【大人の読書感想文】シートン動物記(狼王ロボ等)

うつ病再発防止に向けたサラリーマン生活
まとめ

 小学生の頃好きだったシートン動物記。アラフォーの窓際族のおっさんが改めて手に取って読んでみました。

 シートン動物記は、ディズニーのような動物がしゃべるおとぎ話ではなく、とはいえ動物の生態の観察記でもなく、動物の生態を描写しながらも動物を主人公とする物語。

 どの物語も著者シートンの動物に対する畏敬の念にありふれている。動物は可愛い、守るべき存在といった視線ではなく、自然の中で誇り高く生きる動物への対等な目線で厳しい。

 ハッピーエンドもあるが、主人公である動物が最後に無くなってしまう話も多い。「もののあわれ」なところが日本人には受けたのかもしれない。

狼王ロボ

 狼王ロボは、賢く、力強い狼。人間が知恵を絞ったどのような罠も見破ってしまう知力を持つ。

 少数精鋭の部下を率い、牧場の牛を襲う。どの部下も他の狼の群れではリーダーを務めるほどの実力があり、足の速い部下、美しい妻等の部下を率いる様子は少年漫画チック。

 多くの狩人がロボに挑み、破れていく。シートンもロボに挑戦し、一度は破れる。

 シートンはロボではなくロボの妻のブランカを罠にかけることを思い付き、ロボの妻のブランカを罠に捉え、ブランカを囮に冷静さを欠いたロボを捕獲する。

 シートン動物記の中では、ギザ耳坊やの冒険と並んで有名な話。大人になってから改めて読んでもロボの力強さ、ロボを捕獲した後のシートンの後悔、そしてシートンのロボへの敬意に涙。

 ロボの写真(白黒)もあったが、子供の頃に読んだ時の記憶ではとても大きく見えたが、今見てみると確かに大きいがめちゃめちゃ巨大というわけでもなかった。

 ただロボの威厳は白黒の写真からでも感じ取ることができる。万年平社員の私からすると誇り高く生きるロボ、アメリカの平原を縦横無尽に走り回るシートンが眩しい。

灰色グマの伝記

 アメリカではグリズリーと呼ばれるヒグマの一生。親を狩人に殺された子熊のワーブ。

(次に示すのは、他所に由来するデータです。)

(** ** Surcharge and cess in the arithmetic of the source *)









Example double_examples :
  Double.calculate_tax 1200000 30 150000 25000 0 0 0 "old" = Some 111800%Z /\
  Double.calculate_tax 1325000 30 0 0 0 0 0 "new" = Some 52000%Z /\
  Double.calculate_tax 5075000 30 0 0 0 0 0 "new" = Some 1123200%Z /\
  Double.calculate_tax 1200000 30 0 0 0 0 0 "NEW" = Some 0%Z /\
  Double.calculate_tax infinity 30 0 0 0 0 0 "new" = None.
Proof. repeat split; vm_compute; reflexivity. Qed.

(** C5.  Monotonicity in income: with regime, age and deduction inputs
    fixed, a larger non-negative gross income never gives a smaller tax. *)
Theorem tax_monotone_in_income
    (g1 g2 : Q) (age : Z) (c d h n s : Q) (regime : string) :
  0 <= g1 -> g1 <= g2 ->
  (calculate_tax g1 age c d h n s regime
   <= calculate_tax g2 age c d h n s regime)%Z.
Proof.
  intros _ H. rewrite !calculate_tax_eq. apply round_le, final_amount_le.
  unfold base_tax_and_income.
  destruct (regime =? "new")%string.
  - apply new_regime_le. unfold new_taxable_income.
    apply max_le_compat. lra.
  - destruct (regime =? "old")%string.
    + apply old_regime_le. unfold old_taxable_income.
      apply max_le_compat. lra.
    + unfold pair_le; simpl. lra.
Qed.

Lemma tax_monotone_in_income_witness :
  (calculate_tax 1275000 30 0 0 0 0 0 "new"
   <= calculate_tax 1275001 30 0 0 0 0 0 "new")%Z /\
  (calculate_tax 5050000 30 0 0 0 0 0 "old"
   <= calculate_tax 5050001 30 0 0 0 0 0 "old")%Z.
Proof.
  split.
  - apply tax_monotone_in_income; vm_compute; discriminate.
  - apply tax_monotone_in_income; vm_compute; discriminate.
Defined.

Lemma min_same_under_cap (cap x x' : Q) :
  same_under_cap cap x x' -> Py.min x cap == Py.min x' cap.
Proof.
  intros [H | [H H']].
  - assert (H1 := min_le_compat_l x x' cap).
    assert (H2 := min_le_compat_l x' x cap). lra.
  - now apply min_above.
Qed.

(** C6.  Clamping in the old regime.  Each deduction counts for at most its
    cap (80C 150,000; 80D 50,000 from age 60, else 25,000; NPS 50,000;
    home-loan interest 200,000; savings interest 50,000 from age 60, else
    10,000); replacing inputs that are at or above their cap by larger ones
    does not change the result; taxable income is never negative, and when
    the capped deductions reach the gross income the result is 0. *)
Theorem old_regime_clamping
    (g : Q) (age : Z) (c d h n s c' d' h' n' s' : Q) :
  same_under_cap 150000 c c' ->
  same_under_cap (if (age >=? 60)%Z then 50000 else 25000) d d' ->
  same_under_cap 200000 h h' ->
  same_under_cap 50000 n n' ->
  same_under_cap (if (age >=? 60)%Z then 50000 else 10000) s s' ->
  (deduction_80c c <= 150000 /\
   deduction_80d age d <= (if (age >=? 60)%Z then 50000 else 25000) /\
   deduction_nps n <= 50000 /\
   deduction_home_loan h <= 200000 /\
   deduction_savings age s <= (if (age >=? 60)%Z then 50000 else 10000)) /\
  calculate_tax g age c' d' h' n' s' "old"
  = calculate_tax g age c d h n s "old" /\
  0 <= taxable_income_of g age c d h n s "old" /\
  (g <= total_deductions age c d h n s ->
   taxable_income_of g age c d h n s "old" == 0 /\
   calculate_tax g age c d h n s "old" = 0%Z).
Proof.
  intros Hc Hd Hh Hn Hs.
  split; [| split; [| split]].
  - unfold deduction_80c, deduction_80d, deduction_nps, deduction_home_loan,
      deduction_savings, limit_savings.
    repeat split; apply min_le_r.
  - apply old_result_total_deductions. unfold total_deductions.
    apply min_same_under_cap in Hc, Hd, Hh, Hn, Hs.
    unfold deduction_80c, deduction_80d, deduction_nps, deduction_home_loan,
      deduction_savings, limit_savings.
    lra.
  - apply max_nonneg.
  - intros Hg.
    assert (Ht : old_taxable_income g age c d h n s == 0).
    { unfold old_taxable_income.
      destruct (max_spec 0 (g - total_deductions age c d h n s))
        as [[? E] | [? E]]; rewrite E; lra. }
    split; [exact Ht |].
    rewrite calculate_tax_eq.
    unfold base_tax_and_income; simpl String.eqb; cbv iota.
    unfold old_regime. apply round_zero.
    unfold final_amount; simpl fst; simpl snd. unfold old_rebate.
    destruct (leb_cases (old_taxable_income g age c d h n s) 500000)
      as [[? E] | [? E]]; [| lra].
    rewrite E. unfold tax_with_surcharge_and_cess, cess_of, total_tax_of,
      surcharge_of. ring.
Qed.

Lemma old_regime_clamping_witness :
  calculate_tax 1200000 65 900000 60000 250000 70000 55000 "old"
  = calculate_tax 1200000 65 150000 50000 200000 50000 50000 "old" /\
  calculate_tax 300000 30 150000 25000 200000 50000 10000 "old" = 0%Z.
Proof.
  split.
  - apply (old_regime_clamping 1200000 65
             150000 50000 200000 50000 50000 900000 60000 250000 70000 55000);
      right; split; vm_compute; discriminate.
  - apply (old_regime_clamping 300000 30
             150000 25000 200000 50000 10000 150000 25000 200000 50000 10000);
      try (left; reflexivity).
    vm_compute. discriminate.
Defined.

(** C7.  Under the new regime the five deduction inputs do not matter: two
    calls that differ only in them return the same value, and taxable income
    is max(0, gross - 75,000). *)
Theorem new_regime_ignores_deductions
    (g : Q) (age : Z) (c d h n s c' d' h' n' s' : Q) :
  calculate_tax g age c d h n s "new" = calculate_tax g age c' d' h' n' s' "new" /\
  taxable_income_of g age c d h n s "new" = Py.max 0 (g - 75000).
Proof. split; reflexivity. Qed.

(** C10.  A regime string other than "new" and "old" (the upper-case
    spellings included) makes the call return 0: tax and taxable income keep
    their initial 0, so surcharge and cess are 0 as well. *)
Theorem unrecognized_regime_zero
    (g : Q) (age : Z) (c d h n s : Q) (regime : string) :
  0 <= g -> 0 <= c -> 0 <= d -> 0 <= h -> 0 <= n -> 0 <= s ->
  regime <> "new"%string -> regime <> "old"%string ->
  base_tax g age c d h n s regime = 0 /\
  taxable_income_of g age c d h n s regime = 0 /\
  surcharge_rate regime 0 = 0 /\
  calculate_tax g age c d h n s regime = 0%Z /\
  calculate_tax g age c d h n s "NEW" = 0%Z /\
  calculate_tax g age c d h n s "OLD" = 0%Z.
Proof.
  intros _ _ _ _ _ _ Hnew Hold.
  apply String.eqb_neq in Hnew, Hold.
  unfold base_tax, taxable_income_of, calculate_tax, base_tax_and_income.
  rewrite Hnew, Hold.
  repeat split.
Qed.

Lemma unrecognized_regime_zero_witness :
  calculate_tax 1200000 30 150000 25000 0 0 0 "Old" = 0%Z.
Proof.
  apply (unrecognized_regime_zero 1200000 30 150000 25000 0 0 0 "Old");
    try (vm_compute; discriminate).
Defined.

(** ** The advisor *)

Lemma regime_comparison_app (data : Data.t) (l : list advice) :
  regime_comparison data l = l ++ regime_comparison data [].
Proof.
  unfold regime_comparison.
  destruct (other_tax data <? current_tax data)%Z;
    [reflexivity | now rewrite app_nil_r].
Qed.

Lemma old_regime_suggestions_app (data : Data.t) (l : list advice) :
  old_regime_suggestions data l = l ++ old_regime_suggestions data [].
Proof.
  unfold old_regime_suggestions.
  destruct (Data.get (Data.regime data) "new" =? "old")%string;
    [| now rewrite app_nil_r].
  destruct (Py.ltb (Data.get (Data.investments_80c data) 0) 150000);
    destruct (Qeq_bool (Data.get (Data.medical_80d data) 0) 0);
    try destruct (Py.ltb (Data.get (Data.medical_80d data) 0) 25000);
    simpl; rewrite <- ?app_assoc, ?app_nil_r; reflexivity.
Qed.

Lemma new_regime_insights_app (data : Data.t) (l : list advice) :
  new_regime_insights data l = l ++ new_regime_insights data [].
Proof.
  unfold new_regime_insights.
  destruct (Data.get (Data.regime data) "new" =? "new")%string;
    [| now rewrite app_nil_r].
  destruct (Py.ltb 1200000 (cliff_taxable data)
            && Py.leb (cliff_taxable data) 1300000);
    [reflexivity | now rewrite app_nil_r].
Qed.

Lemma general_insights_app (data : Data.t) (l : list advice) :
  general_insights data l = l ++ general_insights data [].
Proof.
  unfold general_insights.
  destruct (Py.ltb 1500000 (Data.get (Data.total_income data) 0));
    [reflexivity | now rewrite app_nil_r].
Qed.

(** The list before the fallback is the concatenation of what the four
    steps contribute, in the order of the source. *)
Lemma suggestions_before_fallback_app (data : Data.t) :
  suggestions_before_fallback data
  = regime_comparison data [] ++ old_regime_suggestions data []
    ++ new_regime_insights data [] ++ general_insights data [].
Proof.
  unfold suggestions_before_fallback.
  rewrite general_insights_app, new_regime_insights_app,
    old_regime_suggestions_app.
  now rewrite <- !app_assoc.
Qed.

Lemma regime_comparison_In (data : Data.t) (a : advice) :
  In a (regime_comparison data []) -> exists r v, a = SwitchRegime r v.
Proof.
  unfold regime_comparison.
  destruct (other_tax data <? current_tax data)%Z; simpl;
    [intros [<- | []]; eauto | intros []].
Qed.

Lemma old_regime_suggestions_In (data : Data.t) (a : advice) :
  In a (old_regime_suggestions data []) ->
  (exists q, a = Invest80C q) \/ a = BuyHealthInsurance
  \/ (exists q, a = Increase80D q).
Proof.
  unfold old_regime_suggestions.
  destruct (Data.get (Data.regime data) "new" =? "old")%string;
    [| intros []].
  destruct (Py.ltb (Data.get (Data.investments_80c data) 0) 150000);
    destruct (Qeq_bool (Data.get (Data.medical_80d data) 0) 0);
    try destruct (Py.ltb (Data.get (Data.medical_80d data) 0) 25000);
    simpl; intuition (subst; eauto).
Qed.

Lemma new_regime_insights_In (data : Data.t) (a : advice) :
  In a (new_regime_insights data []) -> a = JustAboveLimit.
Proof.
  unfold new_regime_insights.
  destruct (Data.get (Data.regime data) "new" =? "new")%string;
    [| intros []].
  destruct (Py.ltb 1200000 (cliff_taxable data)
            && Py.leb (cliff_taxable data) 1300000); simpl;
    [intros [<- | []]; reflexivity | intros []].
Qed.

Lemma general_insights_In (data : Data.t) (a : advice) :
  In a (general_insights data []) -> a = HighIncome.
Proof.
  unfold general_insights.
  destruct (Py.ltb 1500000 (Data.get (Data.total_income data) 0)); simpl;
    [intros [<- | []]; reflexivity | intros []].
Qed.

Lemma fallback_In (l : list advice) (a : advice) :
  a <> AlreadyOptimized -> (In a (fallback l) <-> In a l).
Proof.
  intros Ha. destruct l as [| b l]; simpl; [| tauto].
  split; [intros [H | []]; congruence | intros []].
Qed.

Lemma before_fallback_not_optimized (data : Data.t) :
  ~ In AlreadyOptimized (suggestions_before_fallback data).
Proof.
  rewrite suggestions_before_fallback_app, !in_app_iff.
  intros [H | [H | [H | H]]].
  - apply regime_comparison_In in H. destruct H as (r & v & H). discriminate.
  - apply old_regime_suggestions_In in H.
    destruct H as [[q H] | [H | [q H]]]; discriminate.
  - apply new_regime_insights_In in H. discriminate.
  - apply general_insights_In in H. discriminate.
Qed.

(** Where the cliff entry can come from: only the new-regime step. *)
Lemma just_above_limit_In (data : Data.t) :
  In JustAboveLimit (suggest_savings data)
  <-> In JustAboveLimit (new_regime_insights data []).
Proof.
  unfold suggest_savings. rewrite fallback_In by discriminate.
  rewrite suggestions_before_fallback_app, !in_app_iff.
  split; [| tauto].
  intros [H | [H | [H | H]]].
  - apply regime_comparison_In in H. destruct H as (r & v & H). discriminate.
  - apply old_regime_suggestions_In in H.
    destruct H as [[q H] | [H | [q H]]]; discriminate.
  - exact H.
  - apply general_insights_In in H. discriminate.
Qed.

人間、その他動物(クロクマ、コヨーテ等)に脅かされながらも体躯の立派なグリズリーに成長。

 豊かな狩場・餌場を確保し、その他動物どころか人間をも寄せ付けぬ孤独な王となったワーブ。最後は、歳をとって、自分より小さな熊の影に怯え、硫黄泉の中で死んでいく。

 シートン目線での狼王ロボと異なり、灰色グマの伝記は主人公ワーブの目線で紡がれていく。栄枯盛衰物語。

 アラフォー、万年平社員の私からすると凄い心打たれる物語。小学生の頃読んだ時は温泉の硫黄は場合によっては死を招くんだ~との感想でした。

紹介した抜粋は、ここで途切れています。